Sceptics fear it is at best a jobs scheme, at worst a form of social engineering designed to further Mr Modi’s Hindu-nationalist agenda. General Naravane does little to allay such fears in describing the project as a useful means by which India’s young population can be “disciplined and imbued with a nationalistic fervour”. Walter Ladwig of King’s College London warns that this could have operational consequences: “If the military is primarily being used to inject national character into the youth, by running them through military discipline, that potentially has deleterious effects on readiness.”

Many army officers worry that Agnipath will destroy the regimental system, bequeathed by the British, under which some regiments recruit from particular castes and ethnic groups. The government denies that is its aim. But Mr Modi is committed to “decolonising” the armed forces by eliminating British names, rituals and insignia and introducing the study of ancient Hindu texts in military academies. Top commanders increasingly refer to India as “Bharat”, according to Mr Modi’s wish.

A bigger concern is that the gap with China remains a chasm. In 2014, when Mr Modi took office, India’s defence budget was 23% that of China’s (see chart). It is now 28%. But the shortfalls are stark. India’s air force has an official target of 42 squadrons. It stands at just 31, a gap of more than 200 planes, with creaking MiG-21s being phased out quicker than new jets arrive. Indian air-force officers acknowledge privately that they are technologically at least a decade behind the People’s Liberation Army (PLA) in the air domain.

The navy is also far short of its ambition of a 175-ship fleet by 2035, with 150 ships and submarines to China’s 370. Talk of a three-carrier navy seems fanciful.

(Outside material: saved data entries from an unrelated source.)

(* ===== verification/Selection.v ===== *)
(** * The approaches that compare policies

    What one data reference decides in the sliding-window and online modes, and
    what goes wrong with the shadow caches of [dip3] and with the leader sets of
    the dueling mode. *)

From Stdlib Require Import SpecFloat.
From S2P Require Import Prelude Float LibcBase SetRef PolicyTheory Printf CacheSim DoRef SimTheory History Safety.

(** ** What one policy does with a data reference *)







(** What the comparison of the policies does not touch. *)
Definition result_same (s s' : sim) : Prop :=
  I1 s' = I1 s /\ D1 s' = D1 s /\ LL s' = LL s /\ line_counters s' = line_counters s
  /\ globals s' = globals s /\ data_blocks s' = data_blocks s /\ access_counter s' = access_counter s.

#[export] Instance result_same_preorder : PreOrder result_same.
Proof.
  split; [by intros s|]. intros s1 s2 s3 H K. unfold result_same in *. destruct_and! H. destruct_and! K. split_and!; congruence.
Qed.


(** ** The comparison loop *)

Section Loop.
Context (gI gD gL : geom) (W thr : Z) (M : gset counter_ptr) (need : bool) (mode : Z).
Context (HW : 2 <= W) (HWmax : W < 2 ^ 31 - 1) (Hthr : 0 <= thr < 2 ^ 31).
Context (a size : Z) (Ha : 0 <= a) (Hsize : 1 <= size < 2 ^ 8) (Hmax : a + size <= 2 ^ 64).
Context (HfI : size <= 2 ^ g_bits gI) (HfD : size <= 2 ^ g_bits gD) (HfL : size <= 2 ^ g_bits gL).





















End Loop.

(** ** The decision of the windowed approaches *)



(** ** Leader and follower sets *)

(** The policy a D1 set is a leader of. *)
Definition leader_of (set_no : Z) : option miss_function :=
  if leader 1 set_no then Some F_lru
  else if leader 2 set_no then Some F_fifo
  else if leader 3 set_no then Some F_bip
  else None.

Lemma leader_range b k : 0 <= b <= 3 -> leader b k = true -> 1 <= k < 160 \/ b = 0.
Proof.
  intros Hb H. unfold leader in H. apply existsb_exists in H as (x & Hx & Hk).
  apply list_elem_of_In, list_elem_of_fmap in Hx as (n & -> & Hn). apply elem_of_seq in Hn.
  apply Z.eqb_eq in Hk. destruct (bool_decide _); lia.
Qed.

Lemma best_of_three_first h0 h1 h2 :
  best_of_three h0 h1 h2 =
    if Z.min h0 (Z.min h1 h2) =? h0 then F_lru
    else if Z.min h0 (Z.min h1 h2) =? h1 then F_fifo else F_bip.
Proof.
  unfold best_of_three.
  destruct (Z.leb_spec h0 h1), (Z.leb_spec h0 h2), (Z.leb_spec h1 h0), (Z.leb_spec h1 h2),
    (Z.leb_spec h2 h1), (Z.leb_spec h2 h0); cbn [andb];
    repeat match goal with |- context [?x =? ?y] => destruct (Z.eqb_spec x y) end; (done || lia).
Qed.

Definition sets_led_by (f : miss_function) : list Z :=
  filter (fun k => leader_of k = Some f) (Z.of_nat <$> seq 0 160).

(** in the dueling mode a D1 set either leads one of LRU, FIFO and BIP,
    always follows that policy and records its results, or follows the first of
    the three with the fewest recorded misses.  All leaders are below 160, but
    they are not balanced: LRU has 32, FIFO and BIP 29 each, since the lists of
    the code write 2 where they mean 1 for three LRU sets, which take sets 47,
    97 and 147 from FIFO, and for three BIP ones. *)
Theorem dueling_leaders :
  (forall k tag s,
     cachesim_setref_is_miss_dueling R_D1 k tag s =
       match leader_of k with
       | Some F_lru => run_leader 0 setref_lru R_D1 k tag s
       | Some F_fifo => run_leader 1 setref_fifo R_D1 k tag s
       | Some _ => run_leader 2 setref_bip R_D1 k tag s
       | None => run_best_of_three R_D1 k tag s
       end)
  /\ (forall h0 h1 h2, best_of_three h0 h1 h2 =
        if Z.min h0 (Z.min h1 h2) =? h0 then F_lru
        else if Z.min h0 (Z.min h1 h2) =? h1 then F_fifo else F_bip)
  /\ (forall k, ~ 0 <= k < 160 -> leader_of k = None)
  /\ length (sets_led_by F_lru) = 32%nat
  /\ length (sets_led_by F_fifo) = 29%nat
  /\ length (sets_led_by F_bip) = 29%nat
  /\ (forall k, k ∈ [46; 48; 96; 98; 146; 148] -> leader_of k = None)
  /\ (forall k, k ∈ [47; 97; 147] -> leader_of k = Some F_lru).
Proof.
  split_and!; [| exact best_of_three_first | | by vm_compute.. | |].
  - intros k tag s. unfold cachesim_setref_is_miss_dueling, leader_of.
    rewrite !decide_False by discriminate. by repeat case_test.
  - intros k Hk. unfold leader_of.
    destruct (leader 1 k) eqn:E1; [apply leader_range in E1; lia|].
    destruct (leader 2 k) eqn:E2; [apply leader_range in E2; lia|].
    destruct (leader 3 k) eqn:E3; [apply leader_range in E3; lia|]. done.
  - intros k Hk. set_unfold in Hk. by destruct_or! Hk; subst; vm_compute.
  - intros k Hk. set_unfold in Hk. by destruct_or! Hk; subst; vm_compute.
Qed.

(** ** The shadow caches of [dip3] *)

Section Dip3.
Context (g : cg_arch) (co : string -> bool) (I1c D1c LLc : cache_t) (nI nD nL : Z).
Context (HI : valid_config I1c nI) (HD : valid_config D1c nD) (HL : valid_config LLc nL).
Context (Hpol : cache_replacement_policy g = DIP3_POLICY \/ cache_replacement_policy g = DIP3_AGEING_POLICY).
Context (Hover : overhead_allowed g = false) (Hwin : 0 <= window_counter g) (HnD : 32 <= nD).

Definition shadow_config : cache_t := mk_cache_t (32 * assoc_ D1c * line_size_ D1c) (assoc_ D1c) (line_size_ D1c).

Lemma shadow_valid : valid_config shadow_config 32.
Proof.
  destruct HD as [H1 H2 (k & Hk & E) H4 H5]. split; cbn; [lia|done|by exists k|done|]. nia.
Qed.

Lemma init_policy_shadow f nm old :
  exists p, init_policy g I1c shadow_config LLc old f nm = Ok p /\ has_geom (geom_of_config shadow_config 32) (p_D1 p).
Proof.
  unfold init_policy.
  destruct (initcache_geom I1c nI HI) as (i1 & -> & H1).
  destruct (initcache_geom shadow_config 32 shadow_valid) as (d1 & -> & H2).
  destruct (initcache_geom LLc nL HL) as (ll & -> & H3). cbn [obind].
  unfold malloc_zeroed. destruct (Z.ltb_spec (window_counter g) 0); [lia|]. cbn [obind].
  by eexists.
Qed.

Lemma dip3_init :
  exists s p, cachesim_initcaches I1c D1c LLc (sim_static g co) = Ok (tt, s)
    /\ policy_at 0 s = Some p /\ has_geom (geom_of_config shadow_config 32) (p_D1 p)
    /\ has_geom (geom_of_config D1c nD) (D1 s)
    /\ (cachesim_setref_is_miss s = F_dip3 \/ cachesim_setref_is_miss s = F_dip3a).
Proof.
  unfold cachesim_initcaches. cbn [globals sim_static].
  assert ((cache_replacement_policy g =? DIP3_POLICY)
          || (cache_replacement_policy g =? DIP3_AGEING_POLICY) = true) as ->
    by (by destruct Hpol as [-> | ->]).
  rewrite Hover. cbn [andb].
  destruct (initcache_geom I1c nI HI) as (i1 & -> & H1).
  destruct (initcache_geom D1c nD HD) as (d1 & -> & H2).
  destruct (initcache_geom LLc nL HL) as (ll & -> & H3).
  cbn [obind policies sim_static replicate POLICIES miss_functions names zip zip_with init_policies].
  fold shadow_config.
  destruct (init_policy_shadow F_lru "LRU" no_policy) as (p0 & -> & Hp0).
  destruct (init_policy_shadow F_fifo "FIFO" no_policy) as (p1 & -> & Hp1).
  destruct (init_policy_shadow F_bip "BIP" no_policy) as (p2 & -> & Hp2).
  destruct (init_policy_shadow F_random "RANDOM" no_policy) as (p3 & -> & Hp3).
  cbn [obind]. eexists _, p0. split; [reflexivity|]. split_and!; [done|exact Hp0|exact H2|].
  destruct Hpol as [E|E]; [left|right]; cbn [cachesim_setref_is_miss set_field]; by rewrite E.
Qed.

(** The shadow has 32 sets, whatever D1 has. *)
Lemma shadow_out_of_bounds s p k tag :
  policy_at 0 s = Some p -> has_geom (geom_of_config shadow_config 32) (p_D1 p) -> 32 <= k < nD ->
  setref_lru (P_D1 0) k tag s = Err Undefined.
Proof.
  intros Hp (Hw & Ha & Hs & _) Hk. cbn in Ha, Hs.
  unfold setref_lru, run_policy, mbind, SE_bind.
  rewrite (get_cache_at (P_D1 0) s (p_D1 p)) by (cbn [cache_at]; by rewrite Hp).
  cbn [gets]. unfold lift, lift_policy, cachesim_setref_is_miss_lru, set_base.
  destruct HD as [H1 H2 (j & Hj & E) H4 H5]. destruct Hw as [_ _ _ _ _ Ht _].
  assert (0 < line_size_ D1c) by (rewrite E; apply Z.pow_pos_nonneg; lia).
  assert (Hna : nD * assoc_ D1c < 2 ^ 31).
  { rewrite H4 in H5. assert (0 < nD * assoc_ D1c) by (apply Z.mul_pos_pos; lia). nia. }
  assert (k * assoc_ D1c < nD * assoc_ D1c) by (apply Z.mul_lt_mono_pos_r; lia).
  assert (32 * assoc_ D1c <= k * assoc_ D1c) by (apply Z.mul_le_mono_nonneg_r; lia).
  rewrite Ha. rewrite Ha, Hs in Ht. rewrite u32_small by lia.
  rewrite rd_out; [done|]. lia.
Qed.

End Dip3.

(** with the [dip3] policies every D1 of more than 32 sets is accessed
    outside its shadow caches: those have 32 sets but are indexed with the set
    number of D1, so the first reference to a set from 32 on reads beyond the
    tag array. *)
Theorem dip3_shadow_out_of_bounds g co I1c D1c LLc nI nD nL
    (HI : valid_config I1c nI) (HD : valid_config D1c nD) (HL : valid_config LLc nL)
    (Hpol : cache_replacement_policy g = DIP3_POLICY \/ cache_replacement_policy g = DIP3_AGEING_POLICY)
    (Hover : overhead_allowed g = false) (Hwin : 0 <= window_counter g) (HnD : 32 < nD) :
  exists s, cachesim_initcaches I1c D1c LLc (sim_static g co) = Ok (tt, s)
    /\ c_sets (D1 s) = nD
    /\ forall k tag, 32 <= k < nD ->
         call_miss_function (cachesim_setref_is_miss s) R_D1 k tag s = Err Undefined.
Proof.
  destruct (dip3_init g co I1c D1c LLc nI nD nL HI HD HL Hpol Hover Hwin ltac:(lia))
    as (s & p & E & Hp & Hgp & HgD & Hfn).
  exists s. split; [done|]. split; [by destruct HgD as (_ & _ & -> & _)|].
  intros k tag Hk.
  destruct Hfn as [-> | ->]; cbn [call_miss_function];
    unfold cachesim_setref_is_miss_dip3, cachesim_setref_is_miss_dip3a;
    rewrite decide_True by done; unfold mbind, SE_bind;
    by rewrite (shadow_out_of_bounds D1c nD HD ltac:(lia) s p k tag Hp Hgp Hk).
Qed.

Definition dip3_globals : cg_arch := mk_cg_arch DIP3_POLICY (double_of_Z 0) 8 1024 DIP3_POLICY 0 false.

(** The usual 32 KB first-level caches have 64 sets. *)
Lemma dip3_shadow_out_of_bounds_witness :
  exists s, cachesim_initcaches (mk_cache_t 32768 8 64) (mk_cache_t 32768 8 64) (mk_cache_t 262144 8 64)
      (sim_static dip3_globals (fun _ => true)) = Ok (tt, s)
    /\ c_sets (D1 s) = 64
    /\ forall k tag, 32 <= k < 64 ->
         call_miss_function (cachesim_setref_is_miss s) R_D1 k tag s = Err Undefined.
Proof.
  assert (Hv : valid_config (mk_cache_t 32768 8 64) 64) by (split; cbn; try lia; exists 6; lia).
  assert (Hv2 : valid_config (mk_cache_t 262144 8 64) 512) by (split; cbn; try lia; exists 6; lia).
  apply (dip3_shadow_out_of_bounds dip3_globals (fun _ => true) _ _ _ 64 64 512 Hv Hv Hv2).
  - by left.
  - done.
  - cbn. lia.
  - lia.
Defined.

(** Whatever policy is selected, a generic instruction read leaves the last of
    the loop in force, RANDOM, for the result caches. *)
Example generic_read_leaves_random :
  (let* (_, s) := cachesim_I1_doref_Gen 0 4 (0, Ir_m1) (0, Ir_mL) (tiny_sim sliding_globals) in
   Ok (cachesim_setref_is_miss s, index_selected_policy s)) = Ok (F_random, 0).
Proof. vm_compute. reflexivity. Qed.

A $4.8bn indigenous aircraft-carrier will be ordered soon, but will arrive only when the older of the two existing carriers is retiring. The new vessel will be far smaller than planned, with a tonnage around half that of China’s newest carrier. Admiral Karambir Singh, navy chief until 2021, is upbeat on his service’s trajectory. But he notes that China’s newest destroyers can carry 112 missiles in their vertical launch systems (vls). India’s carry only eight or 16.

Meanwhile the army faces serious constraints. Around 45% of its equipment is obsolete, according to data provided to the Indian parliament’s defence committee in March. Its war stocks are supposed to last for 40 days of intense fighting on two fronts. In 2017 the state auditor said that many types of critical ammunition would run out after ten. And the army has largely shuffled around existing units rather than raised new ones. The heavy commitment of forces on the border with China “has had all kinds of downstream consequences”, says Mr Raghavan, pointing to a sustained recent flare-up of ethnic violence in the north-eastern state of Manipur.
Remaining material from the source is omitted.